Из этого следует вывод: существующие сегодня формы гражданского общества обусловлены не столько способностью либо неспособностью граждан к самоорганизации, сколько готовностью либо неготовностью граждан брать на себя властные полномочия, и соответственно, разделять ответственность, а также, что особенно важно, делегировать свою свободу кому-то, кроме государства. Что, впрочем, не удивительно. Известный в отечественной литературе пример самоорганизации как формы гражданского общества — Домком (кондоминиум) под предводительством Швондера из известной пьесы М. Булгакова оставляет не лучшее впечатление.
И третий основополагающий признак, определяющий принадлежность той или иной ассоциации к гражданскому обществу, — это возможность свободного и рационального выбора различных ассоциаций, созданных по инициативе граждан.

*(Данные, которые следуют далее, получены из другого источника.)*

(* ===== verification/_CoqProject ===== *)
-Q . S2P
Prelude.v
PyStr.v
Base64.v
Json.v
JsonText.v
PyTime.v
Crypto.v
Instances.v
Ledger.v
Merkle.v
LedgerDemo.v
Sql.v
Verifier.v
Registry.v
Client.v
Poi.v
AgentBase.v
Executor.v
Tsa.v
Evidence.v
Portal.v
Completeness.v
Attribution.v
Regex.v
Router.v
EmailAgent.v
Diff.v
FileSystem.v
StateMonad.v
FileAgent.v
FileEffects.v
DatabaseAgent.v
DatabaseSafety.v
AuditAgent.v
Accounts.v
Service.v
PortalApp.v
AgentService.v
Cli.v
FullPipeline.v
ServiceSafety.v
Execution.v
CliSafety.v
EndToEnd.v
PipelineSafety.v
Scenarios.v
Demos.v
Walkthrough.v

Важным свойством гражданского общества является то, что граждане объединяются в гражданские ассоциации на основе свободного и рационального выбора. Дело в том, что всевозможные ассоциации традиционного типа существовали во всех обществах всю историю человечества. Например: они объединялись по этническому, религиозному, племенному, сословному и другим критериям. Членство в подобных ассоциациях не было свободным и рационально осмысленным, а принималось как естественная, «природная» обязанность и право, что бы ни лежало в основе подобного объединения: традиция или некое «природное» свойство. Английский антрополог и социолог Э. Геллнер, возражая против отождествления различных форм «первичной солидарности» с элементами гражданского общества, полагал, что факт независимости традиционных и «квазитрадиционных» ассоциаций от государства не может быть основанием для причисления последних к гражданскому обществу, ибо они защищают интересы своих членов ценой индивидуальной свободы, приносимой в жертву общине [58, с. 48]. Поэтому можно сказать, что гражданское общество и гражданские ассоциации возникают с появлением рационального мышления и рационального индивида как базовой единицы общества, т. е. только в Новое время.
В рамках подобного подхода, осмысливая современную ситуацию с гражданским обществом на Западе, можно констатировать существенные изменения в данном феномене. Эпоха постмодерна вызвала к жизни большое количество различных гражданских ассоциаций, не имевших аналогов в индустриальную эпоху. Свободное и рационально осмысленное членство в той или иной ассоциации уступило место естественным, традиционным, по существу иррациональным мотивам вступления в нее. На смену партиям, профсоюзам и другим гражданским организациям пришли сообщества сексуальных девиантов, легальные сообщества этнических меньшинств, субмолодежные, религиозно-сектантские и т. п. ассоциации, места которым не было в эпоху абсолютного могущества национальных государств. Основания для членства в подобных ассоциациях лежат вне свободного и рационального выбора. Сексуальные меньшинства идентифицируют свои особенности с врожденными качествами, этничность также выглядит как характеристика, независимая от свободной воли человека. Таким образом, основания для членства в подобных ассоциациях не являются результатом свободного и рационального выбора. Более того, трудно не заметить по последним событиям во Франции, России, США и других странах склонности подобных сообществ к тоталитарности, пренебрежительному отношению к закону, к закрытости от посторонних мира меньшинств. Как следствие меньшинства, в первую очередь этнические, являются питательной средой для возникновения криминальных, асоциальных сообществ.
Подобные ассоциации с полным правом можно определить как «квазитрадиционные» и вслед за Геллнером с полной уверенностью отказать им в праве определяться в качестве элементов структуры гражданского общества. Принимая во внимание, что вес подобных сообществ растет, а формы, методы деятельности и принципы их организации экспортируются в привычные для нас гражданские ассоциации, учитывая также, что многие классические гражданские организации вроде профсоюзов и политических партий теряют в современном мире свою значимость либо меняют внутреннюю сущность, можно признать, что институциональный кризис гражданского общества на Западе налицо. Скорее сейчас можно говорить о «симуляции» институтов гражданского общества [105].
В этом плане сложный и дискуссионный вопрос, насколько местное самоуправление можно признавать институтом гражданского общества, разрешается на основе предложенных критериев определения гражданского общества. Во-первых, индивидуум не в состоянии свободно и рационально вступить или выйти из определенной общности, организованной структурами местного самоуправления. Конечно, теоретически можно поменять место проживания, но на практике такая возможность нереальна для подавляющего большинства людей. Во-вторых, структуры местного самоуправления, его формы и сам институт императивно определены конституцией и иными законодательными актами и не являются продуктом самодеятельности граждан.